John swallowed. His voice was slight, reluctant. “John Musso.”

“You know me, right?”

The boy paused, and then his eyes lit on Kerry as if he were his refuge. “You’re Kerry,” he answered.

The simplicity with which he said this had undertones—that Kerry Kilcannon was important to him, perhaps a central figure in his life, surely the reason John was testifying. Feeling the weight of this, Kerry stood next to the boy, speaking softly.

“Do you know why you’re here?” Kerry asked.

When John swallowed again, it racked his body. “I’m here—”
John stopped, then started again. “I’m here to say what happened to my mom.”

“Did anyone tell you what to say, John?”

John hesitated, gazing at Kerry as if for clues, then answered, “You did.”

Kerry tensed; for the judge or jury to misinterpret John’s answer could be fatal. “What exactly did I tell you?”

“To tell the truth.” For an instant, Kerry experienced relief, and then John added, “If I did that, you said you’d put my dad in jail.”

Kerry felt his nerves jangle. From the bench, Weinstein gave him a sharp look and then asked John, “Do you know what the truth means, John? Is the truth what Mr. Kilcannon told you to say?”

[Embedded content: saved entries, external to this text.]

(** * Roles: the member state transition engine, embedded and verified

    A shallow embedding of [main.py] of the Roles extension: duration
    parsing for the penitentiary commands, the entropy check of the
    message monitor, the vetting ledger with its per-member locks, and the
    incarceration scheduler.  Every definition is written after the Python
    function of the same name.  The definitions come first, then a few
    concrete worlds, then the theorems that relate the code to the design
    document. *)

From Stdlib Require Import ZArith Lia List Ascii String Bool Reals Lra.
From stdpp Require Import gmap strings list fin_maps.
Import ListNotations.

(* ===================================================================== *)
(** * Duration parsing ([Roles.parse_duration])                          *)
(* ===================================================================== *)

Module Duration.
Local Open Scope string_scope.
Local Open Scope Z_scope.

(** A [str] is the list of its code points; [text] gives the code
    points of a text of 8-bit characters. *)
Definition text (s : string) : list Z :=
  map (λ c, Z.of_nat (nat_of_ascii c)) (list_ascii_of_string s).

(** The exception classes that occur in [parse_duration].
    [ValueError_int_digits] is the [ValueError] of [int], "Exceeds the limit
    (4300 digits) for integer string conversion: value has [digits]
    digits". *)
Inductive exn : Type :=
| ValueError (msg : string)
| ValueError_int_digits (digits : Z)
| KeyError
| AttributeError
| OverflowError.

(** [datetime.timedelta], built from whole seconds only.  The type holds
    at most 999999999 days in either direction; the constructor raises
    [OverflowError] beyond that. *)
Record timedelta : Type := mk_timedelta { total_seconds : Z }.

Definition MAX_DELTA_DAYS : Z := 999999999.

Definition timedelta_of_seconds (seconds : Z) : exn + timedelta :=
  let days := seconds / 86400 in
  if (- MAX_DELTA_DAYS <=? days) && (days <=? MAX_DELTA_DAYS)
  then inr (mk_timedelta seconds)
  else inl OverflowError.

(** The largest number of whole seconds a [timedelta] holds. *)
Definition MAX_DELTA_SECONDS : Z := 86399999999999.

(** The decimal digits of Unicode 14.0, the table of CPython 3.11: 66 runs
    of ten code points, each in the order 0 to 9.  The list holds the zero
    of every run, the ASCII digits first. *)
Definition decimal_zeros : list Z :=
  [48; 1632; 1776; 1984; 2406; 2534; 2662; 2790; 2918; 3046; 3174; 3302; 3430; 3558;
   3664; 3792; 3872; 4160; 4240; 6112; 6160; 6470; 6608; 6784; 6800; 6992; 7088; 7232;
   7248; 42528; 43216; 43264; 43472; 43504; 43600; 44016; 65296; 66720; 68912; 69734;
   69872; 69942; 70096; 70384; 70736; 70864; 71248; 71360; 71472; 71904; 72016; 72784;
   73040; 73120; 92768; 92864; 93008; 120782; 120792; 120802; 120812; 120822; 123200;
   123632; 125264; 130032].

(** [Py_UNICODE_TODECIMAL]: the value of a decimal digit, [None] for any
    other character. *)
Definition to_decimal (c : Z) : option Z :=
  (λ zero, c - zero) <$> List.find (λ zero, (zero <=? c) && (c <? zero + 10)) decimal_zeros.

(** Character classes of the pattern [(\d+)([dhm])] with [re.IGNORECASE]:
    [\d] is any decimal digit of Unicode; no letter but the six has the
    case folding of [d], [h] or [m]. *)
Definition is_digit (c : Z) : bool :=
  match to_decimal c with Some _ => true | None => false end.

Definition is_dhm (c : Z) : bool :=
  (c =? 100) || (c =? 104) || (c =? 109) || (c =? 68) || (c =? 72) || (c =? 77).

(** [str.lower] on one character of the class [[dhm]], the only ones it
    is called on: the capital letters of ASCII go to the small ones. *)
Definition lower (c : Z) : Z :=
  if (65 <=? c) && (c <=? 90) then c + 32 else c.

(** [_UNIT_MAP]: a failed lookup is Python's [KeyError]. *)
Definition _UNIT_MAP (unit : list Z) : option Z :=
  if bool_decide (unit = text "d") then Some 86400
  else if bool_decide (unit = text "h") then Some 3600
  else if bool_decide (unit = text "m") then Some 60
  else None.

(** [int] on a run of decimal digits, as [\d+] hands it over.  A run of
    more than [sys.int_info.default_max_str_digits] digits, leading zeros
    counted, is refused with a [ValueError]. *)
Definition digit_value (c : Z) : Z := default 0 (to_decimal c).

Fixpoint int_from (acc : Z) (digits : list Z) : Z :=
  match digits with
  | [] => acc
  | c :: rest => int_from (10 * acc + digit_value c) rest
  end.

Definition MAX_STR_DIGITS : Z := 4300.

Definition int (digits : list Z) : exn + Z :=
  if MAX_STR_DIGITS <? Z.of_nat (length digits)
  then inl (ValueError_int_digits (Z.of_nat (length digits)))
  else inr (int_from 0 digits).

(** [\d+] is greedy: it takes the longest run of digits at the head. *)
Fixpoint span_digits (s : list Z) : list Z * list Z :=
  match s with
  | [] => ([], [])
  | c :: rest =>
      if is_digit c
      then let (run, tail) := span_digits rest in (c :: run, tail)
      else ([], s)
  end.

(** The pattern tried at the head of [s]: the two groups and the text left
    after the match.  Giving back digits cannot help: the character after
    a shorter run is a digit, which [[dhm]] refuses. *)
Definition match_here (s : list Z) : option (list Z * Z * list Z) :=
  match span_digits s with
  | (c :: run, u :: tail) =>
      if is_dhm u then Some (c :: run, u, tail) else None
  | _ => None
  end.

(** [re.finditer]: leftmost matches, not overlapping, left to right.  After
    a match the scan goes on behind it, otherwise one character further.
    The text left always is shorter, so [S (length s)] steps are enough. *)
Fixpoint finditer_fuel (fuel : nat) (s : list Z) : list (list Z * Z) :=
  match fuel with
  | O => []
  | S fuel' =>
      match s with
      | [] => []
      | _ :: rest =>
          match match_here s with
          | Some (digits, unit, tail) => (digits, unit) :: finditer_fuel fuel' tail
          | None => finditer_fuel fuel' rest
          end
      end
  end.

Definition finditer (s : list Z) : list (list Z * Z) :=
  finditer_fuel (S (length s)) s.

(** [sum(int(m.group(1)) * _UNIT_MAP[m.group(2).lower()] for m in ...)],
    a left fold from 0 that stops at the first exception; of the two
    factors [int] is evaluated first. *)
Fixpoint sum_from (acc : Z) (ms : list (list Z * Z)) : exn + Z :=
  match ms with
  | [] => inr acc
  | (g1, g2) :: ms' =>
      match int g1 with
      | inl e => inl e
      | inr n =>
          match _UNIT_MAP [lower g2] with
          | Some w => sum_from (acc + n * w) ms'
          | None => inl KeyError
          end
      end
  end.

Definition msg_invalid_format : string :=
  "Invalid duration format. Use combinations of `d` (days), `h` (hours), and `m` (minutes).".

Definition msg_not_positive : string :=
  "Incarceration time must be greater than zero.".

(** The [try] block of [parse_duration]. *)
Definition parse_duration_body (duration : list Z) : exn + timedelta :=
  match sum_from 0 (finditer duration) with
  | inl e => inl e
  | inr total =>
      if total <=? 0 then inl (ValueError EmptyString)
      else timedelta_of_seconds total
  end.

(** [parse_duration] with its two handlers; any other exception goes
    through to the caller. *)
Definition parse_duration (duration : list Z) : exn + timedelta :=
  match parse_duration_body duration with
  | inr td => inr td
  | inl AttributeError | inl KeyError => inl (ValueError msg_invalid_format)
  | inl (ValueError _) | inl (ValueError_int_digits _) => inl (ValueError msg_not_positive)
  | inl e => inl e
  end.

(** ** The grammar of the design document

    The sum over all [<integer><unit>] tokens: a token is a maximal run of
    decimal digits with a unit letter right behind it; [d], [h], [m] in
    either case weigh 86400, 3600 and 60 seconds. *)
Definition spec_weight (c : Z) : option Z :=
  if (c =? 100) || (c =? 68) then Some 86400
  else if (c =? 104) || (c =? 72) then Some 3600
  else if (c =? 109) || (c =? 77) then Some 60
  else None.

(** [run] is the value of the digit run that ends right before [s]. *)
Fixpoint spec_seconds_from (run : option Z) (s : list Z) : Z :=
  match s with
  | [] => 0
  | c :: rest =>
      if is_digit c
      then spec_seconds_from (Some (10 * default 0 run + digit_value c)) rest
      else match run, spec_weight c with
           | Some n, Some w => n * w + spec_seconds_from None rest
           | _, _ => spec_seconds_from None rest
           end
  end.

Definition spec_total_seconds (s : list Z) : Z := spec_seconds_from None s.

(** The digit run a scan is in after [s], when it was in [run] before. *)
Fixpoint spec_run_after (run : option Z) (s : list Z) : option Z :=
  match s with
  | [] => run
  | c :: rest =>
      if is_digit c
      then spec_run_after (Some (10 * default 0 run + digit_value c)) rest
      else spec_run_after None rest
  end.

(** The number of digits of the longest integer of a token; [run] is the
    number of digits of the run that ends right before [s]. *)
Fixpoint spec_longest_from (run : Z) (s : list Z) : Z :=
  match s with
  | [] => 0
  | c :: rest =>
      if is_digit c then spec_longest_from (run + 1) rest
      else if (0 <? run) && is_dhm c then Z.max run (spec_longest_from 0 rest)
      else spec_longest_from 0 rest
  end.

Definition spec_longest_integer (s : list Z) : Z := spec_longest_from 0 s.

(** Shapes of text used in the statements below. *)
Fixpoint all_digits (s : list Z) : bool :=
  match s with
  | [] => true
  | c :: rest => is_digit c && all_digits rest
  end.

Fixpoint no_digit (s : list Z) : bool :=
  match s with
  | [] => true
  | c :: rest => negb (is_digit c) && no_digit rest
  end.

Fixpoint ends_in_digit (s : list Z) : bool :=
  match s with
  | [] => false
  | [c] => is_digit c
  | _ :: rest => ends_in_digit rest
  end.

Definition starts_with_digit (s : list Z) : bool :=
  match s with
  | [] => false
  | c :: _ => is_digit c
  end.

Taut, Kerry watched the boy turn his fearful gaze to Weinstein. He could not seem to speak.

More sharply, Weinstein asked, “Did Mr. Kilcannon tell you what to say?”

John’s throat twitched again. In a slight voice, almost inaudible, he said, “Kerry told me to say what happened.”

Moving between Weinstein and the boy, Kerry faced the judge, holding up one hand to intercede. Reluctant, Weinstein nodded. Turning to John, Kerry asked, “You know what happens to people who lie, don’t you, John? You told me about that.”

Emphatically, John nodded. “Telling lies is a sin against God. Jesus punishes liars.”

Turning to Weinstein, Kerry raised his eyebrows. Satisfied, the judge nodded. “Go ahead, Mr. Kilcannon.”

The jury, Kerry saw, was watching intently, for the next few questions could decide the case. Facing John, Kerry asked quietly, “Do you remember the night your mom was hurt?”

For the first time, John sneaked a look at his father. Glancing at the defendant, Kerry imagined the fright Anthony could induce in this boy by the simple, but inhuman, act of never seeming to blink. Kerry could only wait, wondering if the child would collapse. Behind Kerry, Bridget watched her son with parted lips, and then the boy looked up at her.

“I thought my mommy was dead,” he answered, and Kerry
heard the fear, the helplessness, that the boy must have felt. The same fear Kerry had felt for his own mother.

“So you called 911,” Kerry said.

“Yes.”

“Do you know
how
your mommy got hurt?”

John’s shoulders curled in, and he looked away; Kerry recognized the posture of a boy who had learned that his position was hopeless, that speech was dangerous, that trust was hurtful.

“John,” Kerry asked, “did you understand my question?”

John turned to him; in his flickering eyes, Kerry saw him weigh all his experience of life against his experience, much briefer, of Kerry Kilcannon. “I was in my room,” he said.

Kerry drew a breath. “And what happened?”

John closed his eyes. “He was shouting—”

“Who?”

Eyes still shut, John’s face worked. “My dad.”

The jury was rapt now; whatever John might tell them, there could be no doubt of his fear. Gary Levin watched him intently, eyes narrowed.

“Did you stay in your room?” Kerry asked.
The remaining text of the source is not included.